Stored data
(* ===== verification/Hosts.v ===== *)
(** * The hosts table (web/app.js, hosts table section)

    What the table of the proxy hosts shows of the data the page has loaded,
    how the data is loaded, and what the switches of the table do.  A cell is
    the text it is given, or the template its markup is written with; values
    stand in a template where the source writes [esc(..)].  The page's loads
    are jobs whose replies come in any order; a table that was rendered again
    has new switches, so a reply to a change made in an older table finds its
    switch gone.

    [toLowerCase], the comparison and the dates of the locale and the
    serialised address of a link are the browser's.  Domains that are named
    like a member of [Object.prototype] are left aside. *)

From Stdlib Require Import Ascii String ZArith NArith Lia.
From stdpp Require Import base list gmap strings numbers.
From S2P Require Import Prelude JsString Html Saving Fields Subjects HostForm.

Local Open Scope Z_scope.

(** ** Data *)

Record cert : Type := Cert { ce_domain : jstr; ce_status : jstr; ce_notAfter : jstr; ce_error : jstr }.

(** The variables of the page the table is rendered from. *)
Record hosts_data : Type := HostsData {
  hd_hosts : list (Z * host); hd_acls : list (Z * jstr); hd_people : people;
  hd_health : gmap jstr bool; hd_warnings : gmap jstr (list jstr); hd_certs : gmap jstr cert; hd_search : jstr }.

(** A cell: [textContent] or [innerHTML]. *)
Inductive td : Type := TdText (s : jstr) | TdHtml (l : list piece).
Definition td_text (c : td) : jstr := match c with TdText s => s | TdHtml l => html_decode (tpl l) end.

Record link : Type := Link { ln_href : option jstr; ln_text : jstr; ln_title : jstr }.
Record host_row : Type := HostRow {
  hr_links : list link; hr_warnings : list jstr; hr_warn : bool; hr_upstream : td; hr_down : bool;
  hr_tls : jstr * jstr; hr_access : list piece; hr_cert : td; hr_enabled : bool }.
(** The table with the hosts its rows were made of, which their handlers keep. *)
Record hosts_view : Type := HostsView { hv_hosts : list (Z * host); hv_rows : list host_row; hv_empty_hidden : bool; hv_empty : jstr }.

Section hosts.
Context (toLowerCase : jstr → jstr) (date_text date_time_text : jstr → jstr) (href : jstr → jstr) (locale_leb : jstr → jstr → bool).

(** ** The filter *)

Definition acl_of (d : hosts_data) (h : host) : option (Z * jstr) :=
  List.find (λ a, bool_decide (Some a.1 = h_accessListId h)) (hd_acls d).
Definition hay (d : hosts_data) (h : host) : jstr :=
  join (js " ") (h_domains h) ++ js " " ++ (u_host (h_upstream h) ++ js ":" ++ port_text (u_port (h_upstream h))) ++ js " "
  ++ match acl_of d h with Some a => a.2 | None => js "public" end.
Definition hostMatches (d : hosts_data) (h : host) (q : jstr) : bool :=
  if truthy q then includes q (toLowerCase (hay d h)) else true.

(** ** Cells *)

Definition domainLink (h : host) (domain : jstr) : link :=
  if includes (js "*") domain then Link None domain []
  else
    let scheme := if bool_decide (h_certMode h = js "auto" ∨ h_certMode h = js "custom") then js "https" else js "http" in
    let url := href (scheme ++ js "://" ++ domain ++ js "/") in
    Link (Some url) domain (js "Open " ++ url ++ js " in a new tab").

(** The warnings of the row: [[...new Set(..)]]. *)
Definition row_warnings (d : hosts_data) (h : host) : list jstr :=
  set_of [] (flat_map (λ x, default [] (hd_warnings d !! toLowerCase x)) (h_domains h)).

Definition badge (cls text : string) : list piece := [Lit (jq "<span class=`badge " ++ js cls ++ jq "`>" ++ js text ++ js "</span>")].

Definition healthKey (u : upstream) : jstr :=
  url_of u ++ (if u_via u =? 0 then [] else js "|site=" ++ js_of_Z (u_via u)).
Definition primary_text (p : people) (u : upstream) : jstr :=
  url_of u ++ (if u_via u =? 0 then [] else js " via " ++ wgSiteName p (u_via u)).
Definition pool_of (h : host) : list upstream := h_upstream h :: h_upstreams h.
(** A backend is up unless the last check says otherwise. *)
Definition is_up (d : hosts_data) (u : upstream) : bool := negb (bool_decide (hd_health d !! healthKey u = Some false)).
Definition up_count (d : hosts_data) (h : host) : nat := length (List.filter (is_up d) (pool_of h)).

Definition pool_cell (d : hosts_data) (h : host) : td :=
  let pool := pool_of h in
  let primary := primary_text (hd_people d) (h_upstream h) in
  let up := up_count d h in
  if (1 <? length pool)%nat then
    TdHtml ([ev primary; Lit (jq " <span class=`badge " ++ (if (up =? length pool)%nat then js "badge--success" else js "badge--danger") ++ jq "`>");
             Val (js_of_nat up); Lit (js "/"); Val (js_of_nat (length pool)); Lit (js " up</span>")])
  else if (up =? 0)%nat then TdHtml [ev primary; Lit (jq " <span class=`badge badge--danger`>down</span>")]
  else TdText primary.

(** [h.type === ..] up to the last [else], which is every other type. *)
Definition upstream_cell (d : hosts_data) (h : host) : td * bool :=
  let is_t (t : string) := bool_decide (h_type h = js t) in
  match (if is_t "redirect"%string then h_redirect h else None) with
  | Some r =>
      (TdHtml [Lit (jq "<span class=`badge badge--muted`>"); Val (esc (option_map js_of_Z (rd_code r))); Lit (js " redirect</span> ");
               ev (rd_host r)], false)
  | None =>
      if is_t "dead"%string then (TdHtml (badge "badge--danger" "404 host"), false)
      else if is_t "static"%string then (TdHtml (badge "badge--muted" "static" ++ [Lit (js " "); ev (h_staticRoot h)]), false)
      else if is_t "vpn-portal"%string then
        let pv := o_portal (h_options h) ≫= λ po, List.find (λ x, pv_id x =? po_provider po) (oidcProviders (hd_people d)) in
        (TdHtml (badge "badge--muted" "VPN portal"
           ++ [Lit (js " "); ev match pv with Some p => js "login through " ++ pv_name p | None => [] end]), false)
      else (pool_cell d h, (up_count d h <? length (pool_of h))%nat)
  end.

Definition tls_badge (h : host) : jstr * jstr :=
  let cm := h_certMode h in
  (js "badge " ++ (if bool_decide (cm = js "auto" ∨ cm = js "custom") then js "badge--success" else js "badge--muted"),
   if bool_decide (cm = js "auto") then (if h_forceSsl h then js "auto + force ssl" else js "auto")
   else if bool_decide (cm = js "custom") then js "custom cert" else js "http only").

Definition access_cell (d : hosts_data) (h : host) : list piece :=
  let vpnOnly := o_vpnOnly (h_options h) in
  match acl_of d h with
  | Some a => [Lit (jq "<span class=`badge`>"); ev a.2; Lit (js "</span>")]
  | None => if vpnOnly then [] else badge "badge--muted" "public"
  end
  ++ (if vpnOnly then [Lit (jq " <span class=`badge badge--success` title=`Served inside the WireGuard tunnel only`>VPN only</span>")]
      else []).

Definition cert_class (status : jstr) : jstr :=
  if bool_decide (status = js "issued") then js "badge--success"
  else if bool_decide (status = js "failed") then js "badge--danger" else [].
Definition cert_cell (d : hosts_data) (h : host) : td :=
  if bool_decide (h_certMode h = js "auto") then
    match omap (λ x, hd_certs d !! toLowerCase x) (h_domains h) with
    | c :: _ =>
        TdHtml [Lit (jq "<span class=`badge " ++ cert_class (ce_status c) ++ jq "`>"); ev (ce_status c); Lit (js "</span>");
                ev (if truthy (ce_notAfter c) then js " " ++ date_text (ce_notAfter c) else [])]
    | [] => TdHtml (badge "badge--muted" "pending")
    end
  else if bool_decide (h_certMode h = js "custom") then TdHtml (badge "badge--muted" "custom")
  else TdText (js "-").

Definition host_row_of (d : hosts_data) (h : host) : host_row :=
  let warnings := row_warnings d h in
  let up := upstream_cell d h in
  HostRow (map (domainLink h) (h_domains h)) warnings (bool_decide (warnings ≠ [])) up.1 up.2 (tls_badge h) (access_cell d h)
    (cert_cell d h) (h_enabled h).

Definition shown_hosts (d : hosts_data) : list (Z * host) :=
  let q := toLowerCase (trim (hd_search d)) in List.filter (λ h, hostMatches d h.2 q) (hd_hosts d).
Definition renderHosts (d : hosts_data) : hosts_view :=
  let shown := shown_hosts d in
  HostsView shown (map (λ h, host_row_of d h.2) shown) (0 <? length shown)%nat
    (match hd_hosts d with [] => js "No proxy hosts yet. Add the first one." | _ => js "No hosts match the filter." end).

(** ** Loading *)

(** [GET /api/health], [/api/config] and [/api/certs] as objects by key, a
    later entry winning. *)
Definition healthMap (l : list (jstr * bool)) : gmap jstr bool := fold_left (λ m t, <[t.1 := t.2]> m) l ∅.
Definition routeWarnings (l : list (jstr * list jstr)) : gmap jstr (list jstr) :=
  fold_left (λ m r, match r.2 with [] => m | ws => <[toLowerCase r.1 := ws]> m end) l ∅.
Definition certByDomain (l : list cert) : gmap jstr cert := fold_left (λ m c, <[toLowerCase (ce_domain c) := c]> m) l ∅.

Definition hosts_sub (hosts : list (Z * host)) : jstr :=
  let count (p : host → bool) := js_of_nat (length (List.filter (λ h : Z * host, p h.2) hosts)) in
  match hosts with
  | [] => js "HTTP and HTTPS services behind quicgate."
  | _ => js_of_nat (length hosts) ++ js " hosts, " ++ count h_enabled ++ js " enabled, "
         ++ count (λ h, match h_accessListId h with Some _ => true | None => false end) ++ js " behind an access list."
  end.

◆ Directions for this task ◆
Write out the records exactly, starting at the first line and stopping after the line that contains "the text it".

◆ Answer to this exercise ◆
(* ===== verification/Hosts.v ===== *)
(** * The hosts table (web/app.js, hosts table section)

    What the table of the proxy hosts shows of the data the page has loaded,
    how the data is loaded, and what the switches of the table do.  A cell is
    the text it is given, or the template its markup is written with; values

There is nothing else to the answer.